You need to be a little more specific: what are you planning on seeing: motor and/or cognitive improvement or you need a more molecular approach: number of new neurons if you are interested in them, etc!
Stroke is a complex pathology in humans and has a lot of aspects that are partially found in animal models or non at all! There are methods of testing motor and cognitive outcomes, even post-stroke depression. So it really a trail and error process. It also depends on the stroke model, a lot!!!
If you feel I can me of more help please let me know!
Depends. In humans anyway, the putative major antioxidant neuroprotectant is uric acid, which runs about 200-400 mcm. Animal models have only a fraction of this. Urate is about as good an antioxidant as ascorbate, etc. So this seems a reasonable target.
However, after early promising reports urate infusion in humans seems to have failed in stroke treatment. Links below. Alternate methods for raising urate are still in trials for Parkinsons. .
Similarly, in Astrazenica's antistroke "Saint" trials, the target level for NXY-059 (not quite as good an antioxidant as urate) was 127 mcm. However, this trial also failed.
Unfortunately, animal trials (for neuroprotection or whatever) with antioxidants do not transfer well to humans. This may be because in humans all that urate doesn't leave a lot of room for ectopic antioxidants to work. This includes urate itself.
What do work in human diseases are SODs and SOD-mimetics, tho these have not been tried for stroke per se.
I welcome you, Kathiravan Kaliappan! (Sorry, I don’t know where is your first name) I completely agree with Bogdan. Efficiency of a preparation should be estimated on change of indicators which interest you. Since doses which are uneffective (if there are no literary data, it should be find such doses) and then, consistently increasing concentration of a dose at 5-10 times, to estimate dose-dependent positive effects and their range, and also to reveal possible negative effects, including the negative side effects. About rats. The adult rat has age beginning of two months and weight more than 200-220 grammes. Good luck and - Happy New Year and Christmas!
Effective dose depends on compound and pharmacological target. Also you need to understand the pharmacodynamic relationship between target occupancy and effect. For some targets you only need relatively small (¨30%) target occupancy in order to see an effect, whereas for other targets you will need rather high occupancy (>90 %).
If we assume you need 95% target occupancy you can use Ki (Assuming we are talking about an antagonist) to estimate the effective dose. Typically you could use a dose of 2 or 3 times Ki to be sure to get that level of target occupancy. That ofcourse only works in an i.v. injection setting. You would have to know a bit more about the distributon properties of the compound in order to calculate a more exact dose.
The question posted is How to calculate the effective dose of a particular compound in rats?

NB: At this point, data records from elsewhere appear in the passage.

Lemma words_below_NoDup n : wf_node n -> NoDup (words_below n).
Proof.
  induction n as [c b cs IH] using trie_node_induction. intros Hwf.
  rewrite words_below_eq. apply NoDup_app. split_and!.
  - apply NoDup_flat_map.
    + intros i [x|] Hi; [|constructor]. destruct (wf_child _ i x Hwf Hi) as [_ Hx].
      apply NoDup_fmap_2; [|by eapply IH]. by intros ? ? [= ->].
    + intros i j [x|] [y|] w Hi Hj Hw Hw'; try (by apply not_elem_of_nil in Hw);
        try (by apply not_elem_of_nil in Hw').
      apply list_elem_of_In, in_map_iff in Hw as (u & <- & _).
      apply list_elem_of_In, in_map_iff in Hw' as (v & [= Hc _] & _).
      destruct (wf_child _ i x Hwf Hi) as [Hx _]. destruct (wf_child _ j y Hwf Hj) as [Hy _].
      rewrite Hc in Hy. by eapply NoDup_lookup; [apply kAlphabet_NoDup| |].
  - intros w (i & [x|] & _ & Hw)%elem_of_flat_map; [|by apply not_elem_of_nil in Hw].
    apply list_elem_of_In, in_map_iff in Hw as (u & <- & _). cbn [last_char_of_word].
    destruct b; [|apply not_elem_of_nil]. by intros [=]%list_elem_of_singleton.
  - cbn [last_char_of_word]. destruct b; [apply NoDup_singleton|constructor].
Qed.

Lemma locate_app p w : forall n,
  locate n (p ++ w) =
  (r ← locate n p; match r with None => Ok None | Some m => locate m w end).
Proof.
  induction p as [|ch p IH]; intros n; [done|]. cbn [app locate].
  destruct (_ =? npos); [done|].
  destruct (vec_get _ _) as [[c|]|e| |]; cbn [mbind outcome_bind]; try done.
Qed.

By definition, an effective dose is the dose of the compound or agent at the target organ that has an effect at the target organ. By your question, I presume that you do not have a means of measuring the dose of the agent or compound at the target organ that produces the effect of interest and therefore, you are looking to "calculate" the dose at the target organ.

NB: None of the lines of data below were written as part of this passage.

(* ===== verification/Threads.v ===== *)
(** * Interleaved threads that use a lock

    The code of an operation of a lock is a [prog]: a sequence of atomic accesses to
    the shared state, of assertions and of a result.  A configuration is the shared
    state and the threads; a step lets one thread begin an operation or go one access
    further, so any interleaving of the accesses is a run.  Memory is sequentially
    consistent, as the interlocked operations of the code and x86 make it.

    The mutexes (LightMutex) instantiate [Lockable]; what is shared by the proofs about
    them is here: sums over the threads, the simulation of the threads by program
    counters, and runs in which the threads only give locks back. *)

From S2P Require Import Prelude.
From stdpp Require Import relations.

#[local] Open Scope Z_scope.

(** ** Programs *)

(** [Act f k]: one access, which blocks when [f] gives [None]. *)
Inductive prog (St : Type) :=
| Ret (result : bool)
| Act (f : St -> option (St * Z)) (k : Z -> prog St)
| Assert (cond : bool) (k : prog St).
Arguments Ret {St} result.
Arguments Act {St} f k.
Arguments Assert {St} cond k.

Inductive op := Lock | TryLock | Unlock.

(** The code of the operations, for the thread of the given id.  The result of
    [TryLock] counts, those of the others are void. *)
Class Lockable (St : Type) := {
  op_code : op -> Z -> prog St;
  initial : St
}.

Section Threads.
Context {St : Type} `{!Lockable St}.

(** How often the thread has the lock, and the operation it is in. *)
Record thread := mk_thread { tid : Z; depth : nat; call : option (op * prog St) }.

Definition begin (o : op) (t : thread) : thread :=
  mk_thread (tid t) (depth t) (Some (o, op_code o (tid t))).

Where appropriate pharmaco-kinetic models exist for your specific rat species, you might use them to calculate the dose at the target organ. Such models presume that you can model the distribution and fate a compound or agent under certain conditions within the rat, but often fail to account for specific protein binding, selective or active transport, and other processes that might be specific for the compound or agent of interest.
In toxicology, scientists have devised several means of estimating the "effective dose" at the target organ from various dosing protocols (e.g., oral gavage, consumption of food or water, percutaneous injection, dermal absorption, etc.). Such estimates, while useful, often rely on assumptions that may or may not hold true for your species of rat (e.g., body weight, pharmaco-kinetic differences, etc.). Roughly, toxicologists are generally interested in the concentration of the compound or agent in blood over time, with the area under the curve (concentration v time) describing the estimated dose to the target organ.

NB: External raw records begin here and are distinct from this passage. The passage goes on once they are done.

(* ===== verification/LightMutex.v ===== *)
(** * The lightweight mutexes

    Models LightweightMutex/light_mutex: [LightMutex] (light_mutex.h) and
    [RecursiveLightMutex] (recursive_light_mutex.h) over the semaphore of common.h.
    Each access to the shared state is a step; the threads are interleaved (Threads).
    The semaphore is the operating system's: [Win32Semaphore] states what its
    documentation promises.  A [long] has 32 bits. *)

From S2P Require Import Prelude Threads.
From stdpp Require Import relations.

#[local] Open Scope Z_scope.

(** ** What the code calls *)

(** A semaphore object; [wait] is [None] while the caller is blocked, [release] adds 1
    unless that would exceed the maximum. *)
Class Win32Semaphore := {
  semaphore : Type;
  count : semaphore -> Z;
  maximum : semaphore -> Z;
  create_semaphore : Z -> Z -> semaphore;
  wait : semaphore -> option semaphore;
  release : semaphore -> semaphore;
  count_create i m : 0 <= i <= m -> 0 < m -> count (create_semaphore i m) = i;
  maximum_create i m : 0 <= i <= m -> 0 < m -> maximum (create_semaphore i m) = m;
  wait_spec s :
    match wait s with
    | Some s' => 0 < count s /\ count s' = count s - 1 /\ maximum s' = maximum s
    | None => count s <= 0
    end;
  count_release s : count (release s) = if count s <? maximum s then count s + 1 else count s;
  maximum_release s : maximum (release s) = maximum s
}.

(** A [long] after an addition. *)
Definition wrap_long (x : Z) : Z := (x + 2 ^ 31) mod 2 ^ 32 - 2 ^ 31.

Lemma wrap_long_small x : - 2 ^ 31 <= x < 2 ^ 31 -> wrap_long x = x.
Proof. intros. unfold wrap_long. rewrite Z.mod_small; lia. Qed.

Section Accesses.
Context {St : Type} `{!Win32Semaphore}.

Definition Load (get : St -> Z) (k : Z -> prog St) : prog St := Act (fun s => Some (s, get s)) k.
Definition Store (set : Z -> St -> St) (v : Z) (k : prog St) : prog St :=
  Act (fun s => Some (set v s, 0)) (fun _ => k).

(** The intrinsics return the original value. *)
Definition InterlockedExchangeAdd (get : St -> Z) (set : Z -> St -> St) (v : Z) (k : Z -> prog St) :=
  Act (fun s => Some (set (wrap_long (get s + v)) s, get s)) k.
Definition InterlockedCompareExchange (get : St -> Z) (set : Z -> St -> St) (exchange comparand : Z)
    (k : Z -> prog St) :=
  Act (fun s => Some (if get s =? comparand then set exchange s else s, get s)) k.

Definition WaitForSingleObject (get : St -> semaphore) (set : semaphore -> St -> St) (k : prog St) :=
  Act (fun s => match wait (get s) with Some sem => Some (set sem s, 0) | None => None end) (fun _ => k).
Definition ReleaseSemaphore (get : St -> semaphore) (set : semaphore -> St -> St) (k : prog St) :=
  Act (fun s => Some (set (release (get s)) s, 0)) (fun _ => k).
End Accesses.

Definition MakeBenaphore `{!Win32Semaphore} : semaphore := create_semaphore 0 1.

(** What an operation has done when it returns. *)
Notation Return := (Ret true).

(** ** The accounts both mutexes keep

    [use]: the acquisitions and the waiters; [hold]: the threads that have the lock;
    [pending]: those that are about to release the semaphore.  The lock, or the right
    to it that a semaphore carries, is with exactly one of them while it is in use. *)
Definition accounted (use hold pending sem : Z) : Prop :=
  0 <= sem /\ 0 <= hold /\ 0 <= pending /\ 0 <= use /\
  hold + pending + sem = if 0 <? use then 1 else 0.

Lemma accounted_one use hold pending sem :
  accounted use hold pending sem -> hold <= 1 /\ pending <= 1 /\ sem <= 1 /\ (0 < hold -> sem = 0 /\ pending = 0).
Proof. unfold accounted. case_bool; lia. Qed.

(** While the mutex is in use the semaphore is there to be taken, or some thread has
    the lock or is about to release the semaphore. *)
Lemma accounted_someone {PC} (use hold pending : PC -> Z) pcs sem :
  accounted (sum_of use pcs) (sum_of hold pcs) (sum_of pending pcs) sem -> 0 < sum_of use pcs ->
  0 < sem \/ exists i c, pcs !! i = Some c /\ (0 < hold c \/ 0 < pending c).
Proof.
  unfold accounted. case_bool; [|lia]. intros Ha Hu.
  destruct (decide (0 < sem)); [by left|right].
  destruct (decide (0 < sum_of hold pcs)) as [Hh|].
  - destruct (sum_of_pos hold pcs Hh) as (i & c & Hc & H1). eauto.
  - destruct (sum_of_pos pending pcs ltac:(lia)) as (i & c & Hc & H1). eauto.
Qed.

Module LightMutex.
Section LightMutex.
Context `{!Win32Semaphore}.

Record state := mk_state { sem_ : semaphore; owner_tid_ : Z; use_count_ : Z }.
Definition set_sem (v : semaphore) (s : state) : state := mk_state v (owner_tid_ s) (use_count_ s).
Definition set_owner (v : Z) (s : state) : state := mk_state (sem_ s) v (use_count_ s).
Definition set_use (v : Z) (s : state) : state := mk_state (sem_ s) (owner_tid_ s) v.

Definition lock (tid : Z) : prog state :=
  InterlockedExchangeAdd use_count_ set_use 1 (fun old =>
    if 0 <? old then
      WaitForSingleObject sem_ set_sem (Store set_owner tid Return)
    else Store set_owner tid Return).

Definition try_lock (tid : Z) : prog state :=
  InterlockedCompareExchange use_count_ set_use 1 0 (fun old => Ret (old =? 0)).

Definition unlock (tid : Z) : prog state :=
  Load owner_tid_ (fun owner =>
  Assert (owner =? tid) (
  Store set_owner 0 (
  InterlockedExchangeAdd use_count_ set_use (-1) (fun old =>
    if 1 <? old then ReleaseSemaphore sem_ set_sem Return else Return)))).

Definition make : state := mk_state MakeBenaphore 0 0.

#[global] Instance lockable : Lockable state := {
  op_code o := match o with Lock => lock | TryLock => try_lock | Unlock => unlock end;
  initial := make
}.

To appropriately answer your question, I would need to know the compound or agent administered, the species of rat, the target organ and effect of interest.
In humans, we see dosage for anesthesia vary by a factor from 1/7 to 7X, for a total spread of a factor of ~50. (There is a saying among dentists that 'redheads' never seem to get enough anesthestic, as they always complain.) In epilepsy patients in the hospital for brain resection, we have done in-vitro tests of their blood brain barrier (Flocel.com). We have seen the transmission rate of the drug through the BBB can be one-tenth of "normals".
What can cause this large difference of dosage include a number of factors in addition to the ones listed above. For the BBB, we see that the endothelial cells in the capilaries vary from person to person depending on their genome. The drug transmission rate through the cell membrane varies. Going across the cell, the drug can be metabolized. Then the transmission rate through the outgoing membrane of the metabolite will also vary based on the genome. The same effects are seen in the stomach, liver, etc for oral applications of drugs. All adding to dosage variation.
The bottom line, it is all trial and error as the efficacy can vary by a factor as much as 100 due to genome variations. So, depending on the variety in the genome of your rat species, you may have additional trials.